I pointed in the direction of the library, for that was what it had turned out to be, and we headed that way. “Children’s books,” I said. “Gotta love ‘em. See Dick run. See Jane run. Dick sees Jane. Run, Jane, run.”
“No shortage of animals,” Dae said.
“Hmm?”
“There are no Roanokians anywhere. No corpses, no vehicles abandoned in mid-street, no evidence of a hasty exit or mass death. And the plants and animals seem to be unaffected. No matter how I parse it, Icky, this looks like a planned exodus.”
“Assuming they aren’t all in stasis pods in some underground bunker.”
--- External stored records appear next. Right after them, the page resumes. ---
(** Selecting a file whose read succeeds. *)
Lemma handleLogoChange_loaded (st : AppState) (file : File) (preview : option string) :
  completion (run w (fileToBase64 file) st) = Resolved preview ->
  run w (handleLogoChange (Some file)) st =
  mkRun (mkApp (Some file) preview (productDescription st) (editPrompt st)
               None (status st) None)
        [FileRead file] (Resolved tt).
Proof.
  rewrite fileToBase64_run. cbn.
  destruct (fileReader w file) as [[result|]|]; cbn; try discriminate.
  now intros [= <-].
Qed.

(** Selecting a file whose read fails: the handler's promise rejects after
    [setLogo], before the three other setters. *)
Lemma handleLogoChange_unreadable (st : AppState) (file : File) (e : thrown) :
  completion (run w (fileToBase64 file) st) = Rejected e ->
  run w (handleLogoChange (Some file)) st =
  mkRun (apply_update (setLogo (Some file)) st) [FileRead file] (Rejected e).
Proof.
  rewrite fileToBase64_run. cbn.
  destruct (fileReader w file) as [[result|]|]; cbn; try discriminate;
    now intros [= <-].
Qed.

(** A handler with a [try] block always fulfils its promise. *)
Lemma handlers_fulfil (c : AppState) :
  completion (run w (handleGenerate c) c) = Resolved tt /\
  completion (run w (handleEdit c) c) = Resolved tt.
Proof.
  split.
  - destruct (logo c) as [file|] eqn:L.
    + destruct (Js.truthy (productDescription c)) eqn:D.
      * apply truthy_true in D. rewrite (handleGenerate_run c file L D).
        destruct (completion (run w (fileToBase64 file) c)); [|reflexivity].
        destruct (getMimeType (type file)); [|reflexivity].
        now destruct (geminiGenerate w _ _ _).
      * apply truthy_false in D. now rewrite handleGenerate_invalid by auto.
    + now rewrite handleGenerate_invalid by auto.
  - destruct (present (generatedImage c)) as [img|] eqn:G.
    + destruct (Js.truthy (editPrompt c)) eqn:P.
      * apply truthy_true in P. rewrite (handleEdit_run c img G P). cbn.
        now destruct (geminiEdit w _ _ _).
      * apply truthy_false in P. now rewrite handleEdit_invalid by auto.
    + now rewrite handleEdit_invalid by auto.
Qed.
Dae started to reply, then caught himself. “I was about to say how dumb that is, but we are dealing with aliens. Maybe let’s do a SUDDAR sweep.”
*****
We wanted to get it right, so the sweep took three days. A polar orbit, doing orange-slice passes as the planet rotated, eventually resulted in a thorough sensor map of the planet to several miles in depth.
“Nothing,” Dae muttered, slapping his video window. It obediently spun on its axis, then settled back into place.
“Well, lots of interesting stuff, but I know what you mean,” I replied. “No trace of a Roanokian population hiding in caves.”
“Uh-huh. So I can’t see any other conclusion. Voluntarily or otherwise, the entire population of the planet just up and left, in an orderly manner.”
“Which you could put down to species psychology if it was just the Roanokians, but every planet we’ve visited, with any number of different intelligent species, is the same.”
Dae shook his head slowly. “I have a bad feeling we won’t like the explanation.”